Interview

'Rivers of Iron': Changing the Face of Asia
'Rivers of Iron': Changing the Face of Asia
No items found.

October 7, 2020

Mike Lampton's full interview – fascinating and important.

‘This is going to change the face of Asia.’

Malcolm Riddell: ‘Mike, great to have you here today, and I am very excited about your new book Rivers of Iron.’

  • ‘Could you lay out what it's about and what the purpose is?’

Mike Lampton: ‘Well, the book is about an enormous effort that China in conjunction with eight Southeast Asian countries is making to build a high speed and conventional rail system that will knit China, particularly Southern China, into the Southeast Asian economic network.’

  • ‘China's talking about building three trunk lines from Southern China – Kunming - down to Singapore by three routes.’
  • ‘These would cross seven countries directly in Southeast Asia.’
  • ‘Different components of the different lines will have somewhat different speeds, but they will all have a consistent standardized system.’
  • ‘Each of these trunk lines would be longer than the U.S. transcontinental railroad.’

‘We’re talking about seven countries plus China, and also there's another project that China has with Indonesia.’

  • ‘So you could say eight countries plus China, and each country is its own story.’

‘Laos will have the railroad through to the Chinese border by 2021.’

‘The big question mark now is the line from Kuala Lumpur to the Thai border.’

  • ‘By probably 2026-2027, it will extend to the Thai border with Malaysia.’
  • ‘So I'm, I'm almost a 100%sure there’s going to be a line to the Thai border.’

‘I'm 90%+ sure that it won't be too long before it gets at least to Bangkok.’

  • ‘I think it will be to Bangkok easily by 2027.’
  • ‘Bangkok sees itself as sort of the equivalent to the Chicago's role in America, sort of a hub and for both transportation East-West and North-South.’

‘At the same time, they'll also be building up from Singapore towards a Kuala Lumpur.’

‘Each country is its own complex story.’

  • ‘But each linkyou build makes building the next flank more valuable.’
  • ‘This is one of those things where momentum gathers at each stage.’

Origin of the Idea

‘It would be easy to think that this idea came from Xi Jinping and his promotion of the Belt and Road Initiative [BRI],but actually that's not the case.’

  • ‘This idea of connecting Southeast Asia to China by railroads was actually a French colonial and British colonial undertaking in the late 1800s and early 1900s.
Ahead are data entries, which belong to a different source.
(* ===== verification/Git.v ===== *)
(** attestation/git/git.go and git_bin.go: the attestor of the state of a git
    repository. go-git, the git binary and the search path are the class
    [GitLib]; hashes are their hexadecimal text. *)
From S2P Require Import Prelude Receiver GoStrings GoText Errors Crypto Digest Registry Attestation Constraints Environment Hooks Context Host.
From stdpp Require Import options.

Record Reference := mkReference { ref_Name : string; ref_Short : string; ref_Hash : string }.
Record Person := mkPerson { p_Name : string; p_Email : string; p_When : Time }.
Record Commit := mkCommit {
  commit_Hash : string;
  commit_Author : Person;
  commit_Committer : Person;
  commit_Message : string;
  commit_PGPSignature : string;
  commit_ParentHashes : list string;
  commit_TreeHash : string;
}.
Record TagObject := mkTagObject {
  tag_Name : string;
  tag_Target : string;
  tag_Tagger : Person;
  tag_PGPSignature : string;
  tag_Message : string;
}.

(** Iterators give their elements one by one, or an error. The remotes are the
    lists of their URLs; the status of a file is its two codes, for the staging
    area and for the work tree. *)
Class GitLib := {
  Repository : Type;
  PlainOpen : string → res Repository;
  Repository_Head : Repository → res Reference;
  CommitObject : Repository → string → res Commit;
  Repository_Remotes : Repository → res (list (list string));
  References : Repository → res (list (res Reference));
  TagObjects : Repository → res (list (res TagObject));
  Worktree_Status : Repository → res (gmap string (ascii * ascii));
  Format_RFC3339 : Time → string;
  LookPath_git : res string;
  git_status_porcelain : string → res bytes;
}.

Module Git.

Definition Name : string := "git".
Definition Type_ : string := "https://witness.dev/attestations/git/v0.1".
Definition RunType : string := PreMaterialRunType.

Record Status := mkStatus { Staging : string; Worktree : string }.
Record Tag := mkTag {
  Tag_Name : string;
  TaggerName : string;
  TaggerEmail : string;
  When : string;
  PGPSignature : string;
  Message : string;
}.

Record Attestor := mkAttestor {
  GitTool : string;
  GitBinPath : string;
  GitBinHash : DigestSet;
  CommitHash : string;
  Author : string;
  AuthorEmail : string;
  CommitterName : string;
  CommitterEmail : string;
  CommitDate : string;
  CommitMessage : string;
  Status_ : gmap string Status;
  CommitDigest : DigestSet;
  Signature : string;
  ParentHashes : list string;
  TreeHash : string;
  Refs : list string;
  Remotes : list string;
  Tags : list Tag;
  RefNameShort : string;
}.
Definition New : Attestor := mkAttestor "" "" ∅ "" "" "" "" "" "" "" ∅ ∅ "" [] "" [] [] [] "".

Definition set_digest (a : Attestor) (d : DigestSet) : Attestor :=
  mkAttestor (GitTool a) (GitBinPath a) (GitBinHash a) (CommitHash a) (Author a) (AuthorEmail a)
    (CommitterName a) (CommitterEmail a) (CommitDate a) (CommitMessage a) (Status_ a) d (Signature a)
    (ParentHashes a) (TreeHash a) (Refs a) (Remotes a) (Tags a) (RefNameShort a).
Definition set_remotes (a : Attestor) (remotes : list string) : Attestor :=
  mkAttestor (GitTool a) (GitBinPath a) (GitBinHash a) (CommitHash a) (Author a) (AuthorEmail a)
    (CommitterName a) (CommitterEmail a) (CommitDate a) (CommitMessage a) (Status_ a) (CommitDigest a)
    (Signature a) (ParentHashes a) (TreeHash a) (Refs a) remotes (Tags a) (RefNameShort a).
Definition set_refs (a : Attestor) (refs : list string) : Attestor :=
  mkAttestor (GitTool a) (GitBinPath a) (GitBinHash a) (CommitHash a) (Author a) (AuthorEmail a)
    (CommitterName a) (CommitterEmail a) (CommitDate a) (CommitMessage a) (Status_ a) (CommitDigest a)
    (Signature a) (ParentHashes a) (TreeHash a) refs (Remotes a) (Tags a) (RefNameShort a).
Definition set_parents (a : Attestor) (parents : list string) : Attestor :=
  mkAttestor (GitTool a) (GitBinPath a) (GitBinHash a) (CommitHash a) (Author a) (AuthorEmail a)
    (CommitterName a) (CommitterEmail a) (CommitDate a) (CommitMessage a) (Status_ a) (CommitDigest a)
    (Signature a) parents (TreeHash a) (Refs a) (Remotes a) (Tags a) (RefNameShort a).
Definition set_tags (a : Attestor) (tags : list Tag) : Attestor :=
  mkAttestor (GitTool a) (GitBinPath a) (GitBinHash a) (CommitHash a) (Author a) (AuthorEmail a)
    (CommitterName a) (CommitterEmail a) (CommitDate a) (CommitMessage a) (Status_ a) (CommitDigest a)
    (Signature a) (ParentHashes a) (TreeHash a) (Refs a) (Remotes a) tags (RefNameShort a).
Definition set_tree (a : Attestor) (tree : string) : Attestor :=
  mkAttestor (GitTool a) (GitBinPath a) (GitBinHash a) (CommitHash a) (Author a) (AuthorEmail a)
    (CommitterName a) (CommitterEmail a) (CommitDate a) (CommitMessage a) (Status_ a) (CommitDigest a)
    (Signature a) (ParentHashes a) tree (Refs a) (Remotes a) (Tags a) (RefNameShort a).
Definition set_tool (a : Attestor) (tool : string) : Attestor :=
  mkAttestor tool (GitBinPath a) (GitBinHash a) (CommitHash a) (Author a) (AuthorEmail a) (CommitterName a)
    (CommitterEmail a) (CommitDate a) (CommitMessage a) (Status_ a) (CommitDigest a) (Signature a)
    (ParentHashes a) (TreeHash a) (Refs a) (Remotes a) (Tags a) (RefNameShort a).
Definition set_binary (a : Attestor) (path : string) (hash : DigestSet) : Attestor :=
  mkAttestor (GitTool a) path hash (CommitHash a) (Author a) (AuthorEmail a) (CommitterName a)
    (CommitterEmail a) (CommitDate a) (CommitMessage a) (Status_ a) (CommitDigest a) (Signature a)
    (ParentHashes a) (TreeHash a) (Refs a) (Remotes a) (Tags a) (RefNameShort a).
Definition set_status (a : Attestor) (status : gmap string Status) : Attestor :=
  mkAttestor (GitTool a) (GitBinPath a) (GitBinHash a) (CommitHash a) (Author a) (AuthorEmail a)
    (CommitterName a) (CommitterEmail a) (CommitDate a) (CommitMessage a) status (CommitDigest a) (Signature a)
    (ParentHashes a) (TreeHash a) (Refs a) (Remotes a) (Tags a) (RefNameShort a).
Definition set_commit (a : Attestor) (head : Reference) (commit : Commit) : Attestor :=
  mkAttestor (GitTool a) (GitBinPath a) (GitBinHash a) (ref_Hash head) (p_Name (commit_Author commit))
    (p_Email (commit_Author commit)) (p_Name (commit_Committer commit)) (p_Email (commit_Committer commit))
    (time_text (p_When (commit_Author commit)) ) (commit_Message commit) (Status_ a) (CommitDigest a)
    (commit_PGPSignature commit) (ParentHashes a) (TreeHash a) (Refs a) (Remotes a) (Tags a) (ref_Short head).

(** The codes of a status; another one is the text of its character, which for a
    byte above 127 has two bytes. *)
Definition byte_rune (c : ascii) : string :=
  let n := nat_of_ascii c in
  if bool_decide (n < 128) then String c ""
  else str_of_nats [192 + n / 64; 128 + n mod 64].
Definition statusCodeString (statusCode : ascii) : string :=
  if bool_decide (statusCode = " "%char) then "unmodified"
  else if bool_decide (statusCode = "?"%char) then "untracked"
  else if bool_decide (statusCode = "M"%char) then "modified"
  else if bool_decide (statusCode = "A"%char) then "added"
  else if bool_decide (statusCode = "D"%char) then "deleted"
  else if bool_decide (statusCode = "R"%char) then "renamed"
  else if bool_decide (statusCode = "C"%char) then "copied"
  else if bool_decide (statusCode = "U"%char) then "updated"
  else byte_rune statusCode.

(** One line of [git status --porcelain]; a line of a single byte has no second
    code. *)
Definition parse_status_line (statuses : gmap string Status) (line : string) : res (gmap string Status) :=
  match line with
  | "" => Ok statuses
  | String _ "" => Panic "index out of range [1] with length 1"
  | String x (String y rest) =>
      Ok (<[TrimSpace rest := mkStatus (statusCodeString x) (statusCodeString y)]> statuses)
  end.
Definition parse_porcelain (output : string) : res (gmap string Status) :=
  range_res parse_status_line ∅ (SplitByte output (ascii_of_nat 10)).

Section git.
Context `{GL : GitLib} `{UL : UrlLib} `{CL : CryptoLib} `{GI : GitoidLib} `{RO : RangeOrder}.
Variable os_Open : string → res OpenFile.

Definition GitExists : bool := is_ok LookPath_git.
Definition GitGetBinPath : res string := LookPath_git.
Definition GitGetBinHash (ctx_Hashes : list DigestValue) : res DigestSet :=
  path ← LookPath_git;
  CalculateDigestSetFromFile os_Open path ctx_Hashes.
Definition GitGetStatus (workDir : string) : res (gmap string Status) :=
  output ← git_status_porcelain workDir;
  parse_porcelain output.

Definition GoGitGetStatus (repo : Repository) : res (gmap string Status) :=
  status ← Worktree_Status repo;
  Ok (foldl (λ (gitStatuses : gmap string Status) fs,
        let '(file, (staging, worktree)) := fs in
        if bool_decide (worktree = " "%char) && bool_decide (staging = " "%char) then gitStatuses
        else <[file := mkStatus (statusCodeString staging) (statusCodeString worktree)]> gitStatuses)
      ∅ (range_map 11 status)).

(** A remote's URL without its user; one that does not parse stays as it is. *)
Definition remote_url (urlStr : string) : string :=
  match url_Parse urlStr with
  | Ok parsed => url_String (url_no_User parsed)
  | _ => urlStr
  end.

(** The loops over the remotes, the references and the tags: the references and
    tags that point to the head. *)
Definition add_remote (urls : list string) : recv Attestor unit :=
  for_each (λ urlStr, assign (λ a, set_remotes a (Remotes a ++ [remote_url urlStr]))) urls.
Definition add_ref (head : Reference) (ref : res Reference) : recv Attestor unit :=
  ref ← call ref;
  assign (λ a, if bool_decide (ref_Hash ref = ref_Hash head) then set_refs a (Refs a ++ [ref_Name ref]) else a).
Definition add_parent (parent : string) : recv Attestor unit :=
  assign (λ a, set_parents a (ParentHashes a ++ [parent])).
Definition tag_of (t : TagObject) : Tag :=
  mkTag (tag_Name t) (p_Name (tag_Tagger t)) (p_Email (tag_Tagger t)) (Format_RFC3339 (p_When (tag_Tagger t)))
    (tag_PGPSignature t) (tag_Message t).
Definition add_tag (head : Reference) (tagList : list Tag) (t : res TagObject) : res (list Tag) :=
  t ← t;
  Ok (if bool_decide (tag_Target t = ref_Hash head) then tagList ++ [tag_of t] else tagList).

(** [fmt.Errorf("...: %s", err)] *)
Definition describe {A} (msg : string) (m : res A) : res A :=
  match m with Err e => Err (Errorf (msg +:+ ": " +:+ fmt_err e)) | r => r end.

(** The end of [Attest]: the tool and the status, which is the empty map when it
    cannot be found. *)
Definition assign_status (m : res (gmap string Status)) : recv Attestor unit :=
  _ ← assign (λ a, set_status a (match m with Ok st => st | _ => ∅ end));
  _ ← call m; mret tt.
Definition assign_path (m : res string) : recv Attestor unit :=
  _ ← assign (λ a, set_binary a (match m with Ok p => p | _ => "" end) (GitBinHash a));
  _ ← call m; mret tt.
Definition assign_hash (m : res DigestSet) : recv Attestor unit :=
  _ ← assign (λ a, set_binary a (GitBinPath a) (match m with Ok d => d | _ => ∅ end));
  _ ← call m; mret tt.
Definition attest_status (workingDir : string) (ctx_Hashes : list DigestValue) (repo : Repository)
    : recv Attestor unit :=
  if GitExists then
    _ ← assign (λ a, set_tool a "go-git+git-bin");
    _ ← assign_path GitGetBinPath;
    _ ← assign_hash (GitGetBinHash ctx_Hashes);
    assign_status (GitGetStatus workingDir)
  else
    _ ← assign (λ a, set_tool a "go-git");
    assign_status (GoGitGetStatus repo).

(** [Attest] when there is a head. *)
Definition attest_head (workingDir : string) (ctx_Hashes : list DigestValue) (repo : Repository) (head : Reference)
    : recv Attestor unit :=
  commit ← call (CommitObject repo (ref_Hash head));
  _ ← assign (λ a, set_digest a {[mkDV SHA1 false false := commit_Hash commit]});
  remotes ← call (Repository_Remotes repo);
  _ ← for_each add_remote remotes;
  refs ← call (References repo);
  _ ← for_each (add_ref head) refs;
  _ ← assign (λ a, set_commit a head commit);
  _ ← for_each add_parent (commit_ParentHashes commit);
  tags ← call (describe "get tags error" (TagObjects repo));
  tagList ← call (describe "iterate tags error" (range_res (add_tag head) [] tags));
  _ ← assign (λ a, set_tags a tagList);
  _ ← assign (λ a, set_tree a (commit_TreeHash commit));
  attest_status workingDir ctx_Hashes repo.

Definition Attest (workingDir : string) (ctx_Hashes : list DigestValue) : recv Attestor unit :=
  repo ← call (PlainOpen workingDir);
  match Repository_Head repo with
  | Err e => if Contains (fmt_err e) "reference not found" then mret tt else call (Err e)
  | Panic w => call (Panic w)
  | Ok head => attest_head workingDir ctx_Hashes repo head
  end.

Definition commit_subject (a : Attestor) : gmap string DigestSet :=
  {["commithash:" +:+ CommitHash a := {[mkDV SHA1 false false := CommitHash a]}]}.

(** The values that become subjects by their SHA-256, in the source's order. *)
Definition named_values (a : Attestor) : list (string * string) :=
  [("authoremail", AuthorEmail a); ("committeremail", CommitterEmail a)] ++
  (pair "parenthash" <$> ParentHashes a) ++ [("refnameshort", RefNameShort a)].
Definition Subjects (a : Attestor) : res (gmap string DigestSet) :=
  match range_res (λ subjects kv,
          ds ← CalculateDigestSetFromBytes kv.2 [mkDV SHA256 false false];
          Ok (<[kv.1 +:+ ":" +:+ kv.2 := ds]> subjects)) (commit_subject a) (named_values a) with
  | Err _ => Ok ∅
  | r => r
  end.
Definition BackRefs (a : Attestor) : gmap string DigestSet := commit_subject a.
End git.
End Git.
And later the Japanese wanted to do it too.’

‘But what's happened now is that Southeast Asia is rich enough to contemplate such infrastructure and that the Chinese have the technology, money, and high-speed rail industry so that they can both finance or help finance and build it.’

  • ‘So this is not an imposition of a Chinese idea on Southeast Asia, but a Southeast Asian idea that the Chinese have sort of jumped on the train that Southeast Asia started.’

‘This is going to knit togetherSoutheast Asia’s major cities.’

  • ‘It's going to direct the flow of people, capital and goods North-South.’

‘It's part of a conception China has of itself as the economic hub and the goods and people and ideas and information are going to flow North-South.’

  • ‘The overall conception from China's viewpoint is to build a flow of goods and people, and pathways for these flows that lead to China.’

‘It includes not only the railroads, but highways, maritime routes, cyber routes, and so forth. It’s a very comprehensive vision.’

  • ‘This book looks at the just railroad component.’

‘This undertaking is a lot farther along than many people recognize.’

  • ‘While it might take decades for this to be fully realized, by 2027 there will be at least one line that reaches Singapore.’

Reactions from Southeast Asian Countries

Malcolm: ‘That’s amazing. You said it goes across a number of Southeast Asian countries.’

  • ‘How are each of these countries dealing with the project politically?’

Mike: ‘That’s one of the core questions in the book.’

  • ‘Not all of these seven Southeast Asian countries respond the same way.’

‘On one end of the continuum is Vietnam.’

  • ‘Vietnam is the most skeptical because they are very worried about the security implications of knitting themselves too closely with China, with which they have current maritime conflicts and historic problems in dealing with each other.’
  • ‘And Vietnam is afraid of being overwhelmed by goods coming in from China.’

‘On the other end of the continuum, you have countries like Thailand, which has better relations with China. The United States until very recently was putting pressure on Thailand because of its military government, and Thailand was turning to China for support.’

  • ‘Malaysia, under Mahathir and now under the current government - and indeed the government even before Mahathir - was very much hopeful that they could kickstart their economy by hooking up to China.’
  • ‘Singapore wants to hook up with China even more than it already does, but it also wants to keep its military ties to the United States for security purposes.’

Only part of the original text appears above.